He received a Bachelor's degree in Mathematics from University of Waterloo, Canada, and Ph.D. degree in EECS from Massachusetts Institute of Technology (MIT). His research interests include statistical machine learning and artificial intelligence, high-dimensional statistics and optimization theory. Among other awards, he has received a Medallion Lectureship (2013) from the Institute of Mathematical Statistics (IMS); a Section Lecturer at the International Congress of Mathematicians (2014); the COPSS Presidents' Award (2014) from the Joint Statistical Societies; and the IMS David Blackwell Lectureship (2017).
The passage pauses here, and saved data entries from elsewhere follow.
(** Reading the refusal of a channel as the loss of it. *)
Lemma lost_channel_answers ws u ch :
  answers (same_for u)
    (access ← require_channel_access ch u;
     match access with
     | Ok access =>
         if bool_decide (Channel.workspace_id (ChannelAccess.channel access) = ws)
         then mret (Ok None) else mret (Ok (Some LostChannel))
     | Err (Forbidden _ | NotFound _) => mret (Ok (Some LostChannel))
     | Err e => mret (Err e)
     end)
    (fun d => match access_rule ch u false (app d) with
              | Ok a => if bool_decide (Channel.workspace_id (ChannelAccess.channel a) = ws)
                        then Ok None else Ok (Some LostChannel)
              | Err (Forbidden _ | NotFound _) => Ok (Some LostChannel)
              | Err e => Err e
              end).
Proof.
  apply (answers_bind (same_for u) _ _ _ (fun r _ => match r with
    | Ok a => if bool_decide (Channel.workspace_id (ChannelAccess.channel a) = ws)
              then Ok None else Ok (Some LostChannel)
    | Err (Forbidden _ | NotFound _) => Ok (Some LostChannel)
    | Err e => Err e
    end)); [apply require_channel_access_answers| |reflexivity].
  intros [a|[]]; try apply (answers_ret (same_for u)). case_bool_decide; apply (answers_ret (same_for u)).
Qed.
#[local] Hint Extern 1 (answers _ (mbind _ (require_channel_access _ _)) _) => refine (lost_channel_answers _ _ _) : answers.
#[local] Hint Extern 1 (answers _ (require_channel_access _ _) _) => refine (require_channel_access_answers _ _) : answers.

Lemma still_acting_answers ws u (och : option Uuid) :
  answers (same_for u) (still_acting ws u och) (fun d => still_acting_rule ws u och (app d)).
Proof.
  unfold still_acting. solve_answers. unfold still_acting_rule. by destruct (get_member ws u _), och.
Qed.
#[local] Hint Extern 1 (answers _ (still_acting _ _ _) _) => refine (still_acting_answers _ _ _) : answers.

Lemma hook_still_acting_answers hook ws u ch :
  answers (same_for u) (hook_still_acting hook ws u ch)
    (fun d => s ← still_acting_rule ws u (Some ch) (app d);
       match s with
       | Some s => Ok (Some s)
       | None => a ← access_rule ch u false (app d);
           Ok (if negb (ChannelAccess.can_manage_hook a hook) then Some Demoted else None)
       end).
Proof.
  unfold hook_still_acting. solve_answers. reflexivity.
Qed.
End answered.

(** ** What the rules grant *)

Section granted.
Implicit Types (t : AppTables) (ch u ws : Uuid).

(** Who may read a channel: its members, and in a public channel everyone in
    the workspace who is not a guest or a bot; a bot too if it may post
    publicly. *)
Definition sees t ch u (posts_publicly : bool) (c : Channel.t) (m : WorkspaceMember.t) : Prop :=
  channels t !! ch = Some c /\ get_member (Channel.workspace_id c) u t = Some m /\
  (is_Some (channel_members t !! (ch, u)) \/
   Channel.channel_type c = Public /\
     (WorkspaceMember.role m <> Guest /\ WorkspaceMember.is_bot m = false \/
      posts_publicly = true /\ WorkspaceMember.is_bot m = true)).

(** Who may moderate: the workspace's admins, and members who are the channel's admins. *)
Definition moderates t ch u (m : WorkspaceMember.t) : Prop :=
  level Admin <= level (WorkspaceMember.role m) \/
  level Member <= level (WorkspaceMember.role m) /\
    exists cm, channel_members t !! (ch, u) = Some cm /\ ChannelMember.role cm = ChannelRole.Admin.

(** Who may post: who may read it, when it is not archived, is not reserved to
    moderators or they moderate it, and is not with somebody who left. *)
Definition may_post t ch u (posts_publicly : bool) : Prop :=
  exists c m, sees t ch u posts_publicly c m /\ Channel.is_archived c = false /\
    (get_str ($"post_policy") (Channel.settings c) = Some ($"moderators") -> moderates t ch u m) /\
    (Channel.channel_type c = Dm -> departed_name (Channel.id c) t = None).

Lemma access_rule_Ok ch u pub t a :
  access_rule ch u pub t = Ok a <->
  sees t ch u pub (ChannelAccess.channel a) (ChannelAccess.member a) /\
    ChannelAccess.channel_member a = channel_members t !! (ch, u).
Proof.
  unfold access_rule, channel_rule, member_rule, find_channel_by_id, sees. split.
  - intros H. inv_ok. split; [|reflexivity]. cbn. split; [done|]. split; [done|].
    unfold ChannelAccess.requires_explicit_membership, ChannelAccess.is_guest, ChannelAccess.role, get_channel_member in *.
    cbn in *. destruct (channel_members t !! (ch, u)) eqn:E; [left; eauto|right].
    destruct (Channel.channel_type _) eqn:Ety, (WorkspaceMember.is_bot _) eqn:Eb,
      (WorkspaceMember.role _) eqn:Er, pub; cbn in *; try done; split; auto.
  - destruct a as [c m cm]. cbn. intros [(Hc & Hm & Hor) ->]. rewrite Hc. cbn. rewrite Hm. cbn.
    unfold ChannelAccess.requires_explicit_membership, ChannelAccess.is_guest, ChannelAccess.role, get_channel_member.
    cbn. destruct Hor as [[cm' ->]|[-> Hor]]; [by rewrite andb_false_r|].
    destruct Hor as [[Hg ->]|[-> ->]]; [|by rewrite andb_false_r]. rewrite bool_decide_eq_false_2 by done. done.
Qed.

Lemma access_rule_Err ch u pub t e : access_rule ch u pub t = Err e -> exists msg, e = Forbidden msg \/ e = NotFound msg.
Proof.
  unfold access_rule, channel_rule, member_rule, find_channel_by_id, ok_or. cbn.
  intros H. repeat (case_match; cbn in H; simplify_eq); eauto.
Qed.

Lemma can_moderate_true a : ChannelAccess.can_moderate a = true <->
  level Admin <= level (ChannelAccess.role a) \/
  level Member <= level (ChannelAccess.role a) /\
    exists cm, ChannelAccess.channel_member a = Some cm /\ ChannelMember.role cm = ChannelRole.Admin.
Proof.
  unfold ChannelAccess.can_moderate, ChannelAccess.is_channel_admin, has_at_least.
  destruct (level Admin <=? _) eqn:E; bool_hyps; [tauto|].
  rewrite andb_true_iff, Z.leb_le. destruct (ChannelAccess.channel_member a) as [cm|].
  - split; [intros [? ?%bool_decide_eq_true]; right; eauto|].
    intros [?|[? (cm' & [= <-] & ?)]]; [lia|]. split; [done|]. by apply bool_decide_eq_true.
  - split; [by intros []|]. intros [?|[_ (? & [=] & _)]]. lia.
Qed.

Lemma str_eqb_true a b : str_eqb a b = true <-> a = b.
Proof. unfold str_eqb. apply bool_decide_eq_true. Qed.

Lemma posting_rule_Ok a t b :
  posting_rule a t = Ok b <->
  b = a /\ Channel.is_archived (ChannelAccess.channel a) = false /\
  (get_str ($"post_policy") (Channel.settings (ChannelAccess.channel a)) = Some ($"moderators") ->
     ChannelAccess.can_moderate a = true) /\
  (Channel.channel_type (ChannelAccess.channel a) = Dm -> departed_name (Channel.id (ChannelAccess.channel a)) t = None).
Proof.
  unfold posting_rule, require_not_archived, ChannelAccess.can_post, ChannelAccess.post_policy.
  destruct (Channel.is_archived _); [cbn; split; [done|]; intros (? & [=] & _)|]. cbn.
  assert (Hp : forall s, str_eqb s ($"moderators") = true <-> s = $"moderators") by (intros; apply str_eqb_true).
  destruct (get_str _ _) as [s|]; cbn.
  - destruct (str_eqb s _) eqn:E; cbn.
    + apply Hp in E as ->. destruct (ChannelAccess.can_moderate a); cbn.
      * case_bool_decide; [destruct (departed_name _ t)|]; naive_solver.
      * naive_solver.
    + assert (s <> $"moderators") by (intros ->; by rewrite (proj2 (Hp _) eq_refl) in E).
      case_bool_decide; [destruct (departed_name _ t)|]; naive_solver.
  - case_bool_decide; [destruct (departed_name _ t)|]; naive_solver.
Qed.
Challenges with big data and statistical machine learning
Substantial progress has been made in machine learning and artificial intelligence in recent years. Using machine learning techniques, we can now design fully automated systems for face recognition, language translation, inventory management, competitive game playing, and self-driving cars, among other applications. Nonetheless, there remain a number of major roadblocks to real-world deployments of machine learning systems. First, they are highly usceptible to adversarial instances, specially constructed inputs that cause the system to fail, and present substantial security risks. Second, it can be extremely difficult to interpret the outputs of large-scale predictive systems, which raises legal problems and raises barriers to adoption. We discuss these challenges and provide some vignettes into recent research aiming to tackle them.